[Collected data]

<<<<

Record ok (s : shim W) : Prop := {
  ok_open : g_real_hw_open (zp s) ≠ Some a1000_gralloc_open_fn;
  ok_post : g_real_post (zp s) ≠ Some a1000_overlay_post_fn;
  ok_devices : ∀ d, devices s !! d = Some a1000_overlay_post_fn → is_Some (g_real_post (zp s));
  ok_modules : ∀ m, modules s !! m = Some a1000_gralloc_open_fn → is_Some (g_real_hw_open (zp s));
  ok_fds : length (g_fd (col s)) = FDMAP ∧ (g_fdrr (col s) < FDMAP)%nat;
  ok_phys : length (g_phys (col s)) = PHYSMAP ∧ (g_physrr (col s) < PHYSMAP)%nat;
  ok_sizes : Forall (λ e, snd e = 0 ∨ F <= snd e) (g_phys (col s));
  ok_frame : 4 * (u16 (g_zc_w (zp s)) * u16 (g_zc_h (zp s))) <= F }.

(** What a call does to the state. *)
Definition called {A} (e : sys A) (s : shim W) : shim W :=
  set_trace (trace s ++ [Ev e (fst (do_sys e (world s)))]) (set_world (snd (do_sys e (world s))) s).
(** What is watched while the library works: a preorder on states that only requests and
    calls of blobs can leave, those [heard] excepted. *)
Definition heard (quiet : Z → bool) (loud : bool) {A} (e : sys A) : bool :=
  match e with
  | SIoctl _ request _ => quiet request
  | SVendorPost _ _ _ | SVendorOpen _ _ _ | SCompositionComplete _ => loud
  | _ => true
  end.
Class Watch (R : relation (shim W)) : Type := {
  watch_preorder : PreOrder R;
  w_quiet : Z → bool;
  w_loud : bool;
  w_same : ∀ s s', trace s' = trace s → world s' = world s → R s s';
  w_called : ∀ A (e : sys A) s, heard w_quiet w_loud e = true → R s (called e s) }.
#[global] Existing Instance watch_preorder.
Definition anything_goes : relation (shim W) := λ _ _, True.
#[export] Instance watch_nothing : Watch anything_goes.
Proof. by refine {| w_quiet _ := true; w_loud := true |}. Defined.

(** The devices that are known stay known, and what they did before stays remembered. *)
Definition grows (s s' : shim W) : Prop :=
  (∀ d, is_Some (devices s !! d) → is_Some (devices s' !! d)) ∧
  (is_Some (g_real_post (zp s)) → is_Some (g_real_post (zp s'))).

(** A limit on time, if there is one; what is left of it; and that there is some left. *)
Definition limit : Type := option Z.
Definition left_of (c : limit) (k : Z) : limit := (λ x, x - k) <$> c.
Definition within (c : limit) (t0 t1 : Z) : Prop := t0 <= t1 ∧ match c with Some k => t1 <= t0 + k | None => True end.

Definition roomy (c : limit) (k : Z) : Prop := match c with Some x => k <= x | None => True end.

Section rules.
Context {R : relation (shim W)} `{!Watch R}.

(** From [s], [m] returns within the limit, keeps the invariant and does not leave [R]. *)
Definition keeps {A} (c : limit) (m : M (shim W) A) (Q : A → shim W → Prop) (s : shim W) : Prop :=
  ok s → wp m (λ a s', ok s' ∧ (grows s s' ∧ R s s') ∧ within c (now (world s)) (now (world s')) ∧ Q a s') s.

Lemma grows_refl s : grows s s.
Proof. done. Qed.
Lemma grows_trans s1 s2 s3 : grows s1 s2 → grows s2 s3 → grows s1 s3.
Proof. intros [] []. split; auto. Qed.

Lemma both_refl s : grows s s ∧ R s s.
Proof. split; [apply grows_refl|reflexivity]. Qed.
Lemma both_trans s1 s2 s3 : grows s1 s2 ∧ R s1 s2 → grows s2 s3 ∧ R s2 s3 → grows s1 s3 ∧ R s1 s3.
Proof. intros [??] [??]. split; [by eapply grows_trans|by etransitivity]. Qed.

Lemma kept_ok {A} c (m : M (shim W) A) Q s : (ok s → keeps c m Q s) → keeps c m Q s.
Proof. intros Hm Hs. by apply Hm. Qed.
Lemma kept_mono {A} c (m : M (shim W) A) (P Q : A → shim W → Prop) s :
  keeps c m P s → (∀ a s', ok s' → grows s s' ∧ R s s' → P a s' → Q a s') → keeps c m Q s.
Proof. intros Hm HPQ Hs. eapply wp_mono; [by apply Hm|]. intros a s' (? & ? & ? & ?). auto. Qed.
Lemma kept_any {A} c (m : M (shim W) A) Q s : keeps c m Q s → keeps c m (λ _ _, True) s.
Proof. intros Hm. by eapply kept_mono. Qed.
Lemma kept_free {A} k (m : M (shim W) A) Q s : keeps (Some k) m Q s → keeps None m Q s.
Proof. intros Hm Hs. eapply wp_mono; [by apply Hm|]. intros a s' (? & ? & [? _] & ?). done. Qed.
Lemma kept_limit {A} k k' (m : M (shim W) A) Q s : keeps (Some k) m Q s → k <= k' → keeps (Some k') m Q s.
Proof. intros Hm Hk Hs. eapply wp_mono; [by apply Hm|]. intros a s' (? & ? & [? Ht] & ?). split; [done|]. split; [done|]. split; [|done]. split; lia. Qed.
Lemma kept_ret {A} c (a : A) (Q : A → shim W → Prop) s : roomy c 0 → Q a s → keeps c (mret a) Q s.
Proof.
  intros Hc HQ Hs. apply wp_ret. split; [done|]. split; [apply both_refl|].
  split; [|done]. split; [done|]. destruct c; simpl in *; [lia|done].
Qed.
Lemma kept_bind {A B} c k (m : M (shim W) A) (f : A → M (shim W) B) P Q s :
  keeps (Some k) m P s →
  (∀ a s', ok s' → grows s s' ∧ R s s' → now (world s) <= now (world s') <= now (world s) + k → P a s' →
    keeps (left_of c k) (f a) Q s') →
  keeps c (m ≫= f) Q s.
Proof.
  intros Hm Hf Hs. apply wp_bind. eapply wp_mono; [by apply Hm|]. intros a s' (Hs' & Hg & [Ht1 Ht2] & HP).
  eapply wp_mono; [by apply Hf|]. intros b s'' (? & Hg' & [Ht3 Ht4] & ?).
  split; [done|]. split; [by eapply both_trans|]. split; [|done]. split; [lia|]. destruct c; simpl in *; lia || done.
Qed.
Lemma kept_then {A B} (m : M (shim W) A) (f : A → M (shim W) B) P Q s :
  keeps None m P s → (∀ a s', ok s' → grows s s' ∧ R s s' → now (world s) <= now (world s') → P a s' → keeps None (f a) Q s') →
  keeps None (m ≫= f) Q s.
Proof.
  intros Hm Hf Hs. apply wp_bind. eapply wp_mono; [by apply Hm|]. intros a s' (Hs' & Hg & [Ht1 _] & HP).
  eapply wp_mono; [by apply Hf|]. intros b s'' (? & Hg' & [Ht3 _] & ?).
  split; [done|]. split; [by eapply both_trans|]. split; [|done]. split; [lia|done].
Qed.
Lemma kept_get {A} c (f : shim W → M (shim W) A) Q s : keeps c (f s) Q s → keeps c (get ≫= f) Q s.
Proof. intros Hf Hs. by apply wp_bind, wp_get, Hf. Qed.
Lemma kept_require {A} c b (f : unit → M (shim W) A) Q s :
  b = true → keeps c (f tt) Q s → keeps c (require b ≫= f) Q s.
Proof. intros -> Hf Hs. by apply Hf. Qed.
Lemma kept_modify c (f : shim W → shim W) (Q : unit → shim W → Prop) s :
  roomy c 0 → (ok s → ok (f s)) → grows s (f s) → trace (f s) = trace s ∧ world (f s) = world s → Q tt (f s) →
  keeps c (modify f) Q s.
Proof.
  intros Hc Hf Hg [Ht Hw] HQ Hs. apply wp_modify. rewrite Hw. split; [auto|]. split; [split; [done|by apply w_same]|].
  split; [|done]. split; [done|]. destruct c; simpl in *; [lia|done].
Qed.

Lemma kept_call {A} c (e : sys A) (Q : A → shim W → Prop) s :
  roomy c (cost e) → heard w_quiet w_loud e = true → Q (fst (do_sys e (world s))) (called e s) → keeps c (call e) Q s.
Proof.
  intros Hc He HQ Hs. unfold call, wp. pose proof (now_advances A e (world s)).
  split; [by destruct Hs|]. split; [split; [by split|by apply w_called]|]. split; [|done]. split; simpl; [lia|].
  destruct c; simpl in *; [lia|done].
Qed.
Lemma kept_when c (b : bool) (m : M (shim W) unit) Q s :
  roomy c 0 → (b = true → keeps c m Q s) → (b = false → Q tt s) → keeps c (when_ b m) Q s.
Proof. intros Hc Hm HQ. destruct b; [by apply Hm|by apply kept_ret, HQ]. Qed.

Lemma kept_call_then {A B} c (e : sys A) (f : A → M (shim W) B) Q s :
  heard w_quiet w_loud e = true → keeps (left_of c (cost e)) (f (fst (do_sys e (world s)))) Q (called e s) →
  keeps c (call e ≫= f) Q s.
Proof.
  intros He Hf. eapply (kept_bind _ (cost e) _ _ (λ a s', a = fst (do_sys e (world s)) ∧ s' = called e s)).
  { by apply kept_call; [simpl; lia|..]. }
  by intros a s' _ _ _ [-> ->].
Qed.

(** Statics the invariant does not speak of. *)
Lemma kept_zp c (f : fbpost → fbpost) (Q : unit → shim W → Prop) s :
  roomy c 0 → (∀ z, (g_real_hw_open (f z), g_real_post (f z), g_zc_w (f z), g_zc_h (f z)) =
                    (g_real_hw_open z, g_real_post z, g_zc_w z, g_zc_h z)) →
  Q tt (set_zp (f (zp s)) s) → keeps c (mod_zp f) Q s.
Proof.
  intros Hc Hf HQ. specialize (Hf (zp s)). injection Hf as E1 E2 E3 E4.
  apply kept_modify; [done| |split; [done|by cbn; rewrite E2]|done|done].
  intros []. split; cbn [zp col devices modules set_zp set_col]; rewrite ?E1, ?E2, ?E3, ?E4; assumption.
Qed.
Lemma kept_col c (f : color → color) (Q : unit → shim W → Prop) s :
  roomy c 0 → (∀ z, (g_fd (f z), g_fdrr (f z), g_phys (f z), g_physrr (f z)) = (g_fd z, g_fdrr z, g_phys z, g_physrr z)) →
  Q tt (set_col (f (col s)) s) → keeps c (mod_col f) Q s.
Proof.
  intros Hc Hf HQ. apply kept_modify; [done| |same_tables|done|done].
  specialize (Hf (col s)). injection Hf as E1 E2 E3 E4.
  intros []. split; cbn [zp col devices modules set_zp set_col]; rewrite ?E1, ?E2, ?E3, ?E4; assumption.
Qed.
Lemma kept_zp_then {B} c (f : fbpost → fbpost) (k : unit → M (shim W) B) Q s :
  (∀ z, (g_real_hw_open (f z), g_real_post (f z), g_zc_w (f z), g_zc_h (f z)) =
        (g_real_hw_open z, g_real_post z, g_zc_w z, g_zc_h z)) →
  keeps (left_of c 0) (k tt) Q (set_zp (f (zp s)) s) → keeps c (mod_zp f ≫= k) Q s.
Proof.
  intros Hf Hk. eapply (kept_bind _ 0 _ _ (λ _ s', s' = set_zp (f (zp s)) s)); [by apply kept_zp|].
  by intros [] s' _ _ _ ->.
Qed.
End rules.
End inv.

(** The time of one call, the requests excepted. *)
Definition slow : Z := 10000000.
Ltac room := cbn [left_of fmap option_fmap option_map roomy cost]; unfold slow; first [done | lia].

(** * Every entry returns and keeps the invariant *)

Section hooks.
Context {W : Type} `{!System W} {F : Z} {frames : Z → Prop} `{!SystemOk W F frames}.
Context {R : relation (shim W)} `{!Watch R}.
Abbreviation keeps := (keeps (F := F) (frames := frames) (R := R)).
Abbreviation ok := (ok (F := F)).
Implicit Types s : shim W.

(** ** The hooks that look for something to hook *)

Lemma kept_property key default s :
  keeps (Some slow) (property_flag key default : M (shim W) bool) (λ _ _, True) s.
Proof.
  unfold property_flag. apply kept_call_then; [done|]. by apply kept_ret; [room|].
Qed.
Lemma kept_fbopen s : keeps (Some slow) (a1000_fbopen : M (shim W) unit) (λ _ _, True) s.
Proof.
  unfold a1000_fbopen. apply kept_get, kept_when; [room| |done]. intros _.
  apply kept_call_then; [done|]. apply kept_zp; [room|done..].
Qed.
Lemma kept_patch_post_none io s : keeps (Some slow) (a1000_patch_post io None : M (shim W) unit) (λ _ _, True) s.
Proof.
  unfold a1000_patch_post. eapply (kept_bind _ slow); [by apply kept_fbopen|]. intros. by apply kept_ret; [room|].
Qed.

>>>>

■ WHAT YOU NEED TO DO ■
Whenever a line of the data includes "rewrite", copy that line.

■ ANSWER TO THE PROBLEM ■
  intros Hc Hf Hg [Ht Hw] HQ Hs. apply wp_modify. rewrite Hw. split; [auto|]. split; [split; [done|by apply w_same]|].
  apply kept_modify; [done| |split; [done|by cbn; rewrite E2]|done|done].
  intros []. split; cbn [zp col devices modules set_zp set_col]; rewrite ?E1, ?E2, ?E3, ?E4; assumption.
  intros []. split; cbn [zp col devices modules set_zp set_col]; rewrite ?E1, ?E2, ?E3, ?E4; assumption.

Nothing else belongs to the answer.